What you are asked to do - Each record below is to be set down again precisely.

[Items from a data source]
-- Opening Marker --
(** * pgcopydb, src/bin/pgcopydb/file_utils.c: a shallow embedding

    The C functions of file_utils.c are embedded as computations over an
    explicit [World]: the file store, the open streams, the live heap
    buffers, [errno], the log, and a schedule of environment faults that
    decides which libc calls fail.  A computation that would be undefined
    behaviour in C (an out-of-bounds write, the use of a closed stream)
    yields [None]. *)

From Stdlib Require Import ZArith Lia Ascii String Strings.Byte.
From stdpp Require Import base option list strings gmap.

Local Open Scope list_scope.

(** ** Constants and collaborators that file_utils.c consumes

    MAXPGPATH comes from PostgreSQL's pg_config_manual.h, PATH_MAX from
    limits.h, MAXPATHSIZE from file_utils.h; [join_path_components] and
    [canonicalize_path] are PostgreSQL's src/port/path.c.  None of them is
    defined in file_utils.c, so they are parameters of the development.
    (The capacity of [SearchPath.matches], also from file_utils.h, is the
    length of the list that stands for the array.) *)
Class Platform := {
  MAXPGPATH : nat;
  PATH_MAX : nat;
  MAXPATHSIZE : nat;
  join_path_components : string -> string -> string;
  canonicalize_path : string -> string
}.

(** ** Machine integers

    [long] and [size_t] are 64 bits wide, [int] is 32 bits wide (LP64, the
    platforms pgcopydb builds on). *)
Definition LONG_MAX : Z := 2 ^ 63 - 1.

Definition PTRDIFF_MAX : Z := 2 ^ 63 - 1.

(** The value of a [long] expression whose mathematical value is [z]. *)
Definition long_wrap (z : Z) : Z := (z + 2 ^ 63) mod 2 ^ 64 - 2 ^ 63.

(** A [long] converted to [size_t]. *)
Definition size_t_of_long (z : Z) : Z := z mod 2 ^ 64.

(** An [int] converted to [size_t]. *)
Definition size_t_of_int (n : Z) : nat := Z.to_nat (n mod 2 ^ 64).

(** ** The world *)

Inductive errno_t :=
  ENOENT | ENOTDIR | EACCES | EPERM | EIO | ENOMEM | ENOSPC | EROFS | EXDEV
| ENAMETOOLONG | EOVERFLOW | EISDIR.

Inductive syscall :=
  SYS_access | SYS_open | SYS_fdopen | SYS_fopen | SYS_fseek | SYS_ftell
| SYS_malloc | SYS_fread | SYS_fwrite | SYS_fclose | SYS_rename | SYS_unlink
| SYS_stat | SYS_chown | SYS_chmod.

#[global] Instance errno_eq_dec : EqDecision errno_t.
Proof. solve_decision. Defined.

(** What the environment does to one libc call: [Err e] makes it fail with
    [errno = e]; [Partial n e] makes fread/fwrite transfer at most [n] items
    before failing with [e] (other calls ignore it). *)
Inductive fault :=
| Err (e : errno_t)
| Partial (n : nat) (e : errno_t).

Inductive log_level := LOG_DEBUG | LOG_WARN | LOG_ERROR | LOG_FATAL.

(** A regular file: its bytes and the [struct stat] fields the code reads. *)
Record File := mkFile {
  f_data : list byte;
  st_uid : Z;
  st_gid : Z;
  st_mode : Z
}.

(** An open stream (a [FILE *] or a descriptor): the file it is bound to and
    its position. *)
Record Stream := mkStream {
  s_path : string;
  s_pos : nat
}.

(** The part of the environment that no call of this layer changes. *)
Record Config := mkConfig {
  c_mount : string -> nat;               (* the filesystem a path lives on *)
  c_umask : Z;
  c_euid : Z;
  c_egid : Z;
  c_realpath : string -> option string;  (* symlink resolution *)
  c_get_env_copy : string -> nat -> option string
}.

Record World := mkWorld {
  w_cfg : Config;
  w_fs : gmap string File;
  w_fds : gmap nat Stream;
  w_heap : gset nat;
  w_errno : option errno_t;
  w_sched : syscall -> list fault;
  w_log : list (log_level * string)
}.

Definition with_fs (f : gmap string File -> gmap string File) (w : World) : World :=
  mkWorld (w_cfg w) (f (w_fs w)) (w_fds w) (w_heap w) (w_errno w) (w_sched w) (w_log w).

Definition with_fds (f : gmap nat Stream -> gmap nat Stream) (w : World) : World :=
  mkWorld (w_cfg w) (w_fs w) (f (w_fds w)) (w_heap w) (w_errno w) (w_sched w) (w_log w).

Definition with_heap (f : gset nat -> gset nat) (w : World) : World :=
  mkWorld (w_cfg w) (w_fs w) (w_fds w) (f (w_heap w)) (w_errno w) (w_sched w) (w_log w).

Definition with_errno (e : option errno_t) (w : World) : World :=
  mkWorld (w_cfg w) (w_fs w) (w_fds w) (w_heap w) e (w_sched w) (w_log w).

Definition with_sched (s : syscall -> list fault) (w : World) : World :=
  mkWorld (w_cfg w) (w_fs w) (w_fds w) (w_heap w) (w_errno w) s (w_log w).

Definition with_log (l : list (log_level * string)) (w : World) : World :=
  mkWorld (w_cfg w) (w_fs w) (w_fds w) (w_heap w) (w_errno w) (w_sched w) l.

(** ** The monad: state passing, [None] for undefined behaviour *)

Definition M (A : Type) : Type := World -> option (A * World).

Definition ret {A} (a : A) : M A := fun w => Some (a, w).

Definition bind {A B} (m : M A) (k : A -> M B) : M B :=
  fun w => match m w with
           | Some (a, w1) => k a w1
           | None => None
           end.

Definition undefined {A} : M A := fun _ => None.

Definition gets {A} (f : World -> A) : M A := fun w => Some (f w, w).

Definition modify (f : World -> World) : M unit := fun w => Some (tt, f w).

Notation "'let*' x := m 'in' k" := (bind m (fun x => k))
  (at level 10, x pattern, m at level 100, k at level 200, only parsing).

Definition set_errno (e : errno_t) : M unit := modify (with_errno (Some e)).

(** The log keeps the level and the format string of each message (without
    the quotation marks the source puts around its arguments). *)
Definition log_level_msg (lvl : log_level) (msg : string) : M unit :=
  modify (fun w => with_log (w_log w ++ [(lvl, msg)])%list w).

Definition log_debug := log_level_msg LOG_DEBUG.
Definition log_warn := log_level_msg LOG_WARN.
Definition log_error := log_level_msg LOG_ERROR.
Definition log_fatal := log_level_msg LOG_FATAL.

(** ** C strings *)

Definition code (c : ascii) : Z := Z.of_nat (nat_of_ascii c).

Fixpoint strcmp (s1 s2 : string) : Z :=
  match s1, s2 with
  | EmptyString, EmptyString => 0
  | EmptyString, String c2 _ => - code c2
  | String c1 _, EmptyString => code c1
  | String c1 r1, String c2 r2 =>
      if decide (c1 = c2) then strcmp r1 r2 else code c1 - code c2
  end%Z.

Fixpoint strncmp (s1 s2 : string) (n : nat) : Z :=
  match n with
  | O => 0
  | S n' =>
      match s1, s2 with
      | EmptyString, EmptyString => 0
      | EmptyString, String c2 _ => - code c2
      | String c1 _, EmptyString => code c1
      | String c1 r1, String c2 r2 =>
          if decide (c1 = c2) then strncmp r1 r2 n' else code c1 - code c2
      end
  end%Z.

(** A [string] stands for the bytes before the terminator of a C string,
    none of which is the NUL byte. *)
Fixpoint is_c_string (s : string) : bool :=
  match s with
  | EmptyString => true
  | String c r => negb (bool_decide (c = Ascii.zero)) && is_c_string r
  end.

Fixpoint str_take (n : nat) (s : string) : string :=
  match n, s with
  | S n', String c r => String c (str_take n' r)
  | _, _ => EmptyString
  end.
-- Closing Marker --
The answer -
(** * pgcopydb, src/bin/pgcopydb/file_utils.c: a shallow embedding

    The C functions of file_utils.c are embedded as computations over an
    explicit [World]: the file store, the open streams, the live heap
    buffers, [errno], the log, and a schedule of environment faults that
    decides which libc calls fail.  A computation that would be undefined
    behaviour in C (an out-of-bounds write, the use of a closed stream)
    yields [None]. *)

From Stdlib Require Import ZArith Lia Ascii String Strings.Byte.
From stdpp Require Import base option list strings gmap.

Local Open Scope list_scope.

(** ** Constants and collaborators that file_utils.c consumes

    MAXPGPATH comes from PostgreSQL's pg_config_manual.h, PATH_MAX from
    limits.h, MAXPATHSIZE from file_utils.h; [join_path_components] and
    [canonicalize_path] are PostgreSQL's src/port/path.c.  None of them is
    defined in file_utils.c, so they are parameters of the development.
    (The capacity of [SearchPath.matches], also from file_utils.h, is the
    length of the list that stands for the array.) *)
Class Platform := {
  MAXPGPATH : nat;
  PATH_MAX : nat;
  MAXPATHSIZE : nat;
  join_path_components : string -> string -> string;
  canonicalize_path : string -> string
}.

(** ** Machine integers

    [long] and [size_t] are 64 bits wide, [int] is 32 bits wide (LP64, the
    platforms pgcopydb builds on). *)
Definition LONG_MAX : Z := 2 ^ 63 - 1.

Definition PTRDIFF_MAX : Z := 2 ^ 63 - 1.

(** The value of a [long] expression whose mathematical value is [z]. *)
Definition long_wrap (z : Z) : Z := (z + 2 ^ 63) mod 2 ^ 64 - 2 ^ 63.

(** A [long] converted to [size_t]. *)
Definition size_t_of_long (z : Z) : Z := z mod 2 ^ 64.

(** An [int] converted to [size_t]. *)
Definition size_t_of_int (n : Z) : nat := Z.to_nat (n mod 2 ^ 64).

(** ** The world *)

Inductive errno_t :=
  ENOENT | ENOTDIR | EACCES | EPERM | EIO | ENOMEM | ENOSPC | EROFS | EXDEV
| ENAMETOOLONG | EOVERFLOW | EISDIR.

Inductive syscall :=
  SYS_access | SYS_open | SYS_fdopen | SYS_fopen | SYS_fseek | SYS_ftell
| SYS_malloc | SYS_fread | SYS_fwrite | SYS_fclose | SYS_rename | SYS_unlink
| SYS_stat | SYS_chown | SYS_chmod.

#[global] Instance errno_eq_dec : EqDecision errno_t.
Proof. solve_decision. Defined.

(** What the environment does to one libc call: [Err e] makes it fail with
    [errno = e]; [Partial n e] makes fread/fwrite transfer at most [n] items
    before failing with [e] (other calls ignore it). *)
Inductive fault :=
| Err (e : errno_t)
| Partial (n : nat) (e : errno_t).

Inductive log_level := LOG_DEBUG | LOG_WARN | LOG_ERROR | LOG_FATAL.

(** A regular file: its bytes and the [struct stat] fields the code reads. *)
Record File := mkFile {
  f_data : list byte;
  st_uid : Z;
  st_gid : Z;
  st_mode : Z
}.

(** An open stream (a [FILE *] or a descriptor): the file it is bound to and
    its position. *)
Record Stream := mkStream {
  s_path : string;
  s_pos : nat
}.

(** The part of the environment that no call of this layer changes. *)
Record Config := mkConfig {
  c_mount : string -> nat;               (* the filesystem a path lives on *)
  c_umask : Z;
  c_euid : Z;
  c_egid : Z;
  c_realpath : string -> option string;  (* symlink resolution *)
  c_get_env_copy : string -> nat -> option string
}.

Record World := mkWorld {
  w_cfg : Config;
  w_fs : gmap string File;
  w_fds : gmap nat Stream;
  w_heap : gset nat;
  w_errno : option errno_t;
  w_sched : syscall -> list fault;
  w_log : list (log_level * string)
}.

Definition with_fs (f : gmap string File -> gmap string File) (w : World) : World :=
  mkWorld (w_cfg w) (f (w_fs w)) (w_fds w) (w_heap w) (w_errno w) (w_sched w) (w_log w).

Definition with_fds (f : gmap nat Stream -> gmap nat Stream) (w : World) : World :=
  mkWorld (w_cfg w) (w_fs w) (f (w_fds w)) (w_heap w) (w_errno w) (w_sched w) (w_log w).

Definition with_heap (f : gset nat -> gset nat) (w : World) : World :=
  mkWorld (w_cfg w) (w_fs w) (w_fds w) (f (w_heap w)) (w_errno w) (w_sched w) (w_log w).

Definition with_errno (e : option errno_t) (w : World) : World :=
  mkWorld (w_cfg w) (w_fs w) (w_fds w) (w_heap w) e (w_sched w) (w_log w).

Definition with_sched (s : syscall -> list fault) (w : World) : World :=
  mkWorld (w_cfg w) (w_fs w) (w_fds w) (w_heap w) (w_errno w) s (w_log w).

Definition with_log (l : list (log_level * string)) (w : World) : World :=
  mkWorld (w_cfg w) (w_fs w) (w_fds w) (w_heap w) (w_errno w) (w_sched w) l.

(** ** The monad: state passing, [None] for undefined behaviour *)

Definition M (A : Type) : Type := World -> option (A * World).

Definition ret {A} (a : A) : M A := fun w => Some (a, w).

Definition bind {A B} (m : M A) (k : A -> M B) : M B :=
  fun w => match m w with
           | Some (a, w1) => k a w1
           | None => None
           end.

Definition undefined {A} : M A := fun _ => None.

Definition gets {A} (f : World -> A) : M A := fun w => Some (f w, w).

Definition modify (f : World -> World) : M unit := fun w => Some (tt, f w).

Notation "'let*' x := m 'in' k" := (bind m (fun x => k))
  (at level 10, x pattern, m at level 100, k at level 200, only parsing).

Definition set_errno (e : errno_t) : M unit := modify (with_errno (Some e)).

(** The log keeps the level and the format string of each message (without
    the quotation marks the source puts around its arguments). *)
Definition log_level_msg (lvl : log_level) (msg : string) : M unit :=
  modify (fun w => with_log (w_log w ++ [(lvl, msg)])%list w).

Definition log_debug := log_level_msg LOG_DEBUG.
Definition log_warn := log_level_msg LOG_WARN.
Definition log_error := log_level_msg LOG_ERROR.
Definition log_fatal := log_level_msg LOG_FATAL.

(** ** C strings *)

Definition code (c : ascii) : Z := Z.of_nat (nat_of_ascii c).

Fixpoint strcmp (s1 s2 : string) : Z :=
  match s1, s2 with
  | EmptyString, EmptyString => 0
  | EmptyString, String c2 _ => - code c2
  | String c1 _, EmptyString => code c1
  | String c1 r1, String c2 r2 =>
      if decide (c1 = c2) then strcmp r1 r2 else code c1 - code c2
  end%Z.

Fixpoint strncmp (s1 s2 : string) (n : nat) : Z :=
  match n with
  | O => 0
  | S n' =>
      match s1, s2 with
      | EmptyString, EmptyString => 0
      | EmptyString, String c2 _ => - code c2
      | String c1 _, EmptyString => code c1
      | String c1 r1, String c2 r2 =>
          if decide (c1 = c2) then strncmp r1 r2 n' else code c1 - code c2
      end
  end%Z.

(** A [string] stands for the bytes before the terminator of a C string,
    none of which is the NUL byte. *)
Fixpoint is_c_string (s : string) : bool :=
  match s with
  | EmptyString => true
  | String c r => negb (bool_decide (c = Ascii.zero)) && is_c_string r
  end.

Fixpoint str_take (n : nat) (s : string) : string :=
  match n, s with
  | S n', String c r => String c (str_take n' r)
  | _, _ => EmptyString
  end.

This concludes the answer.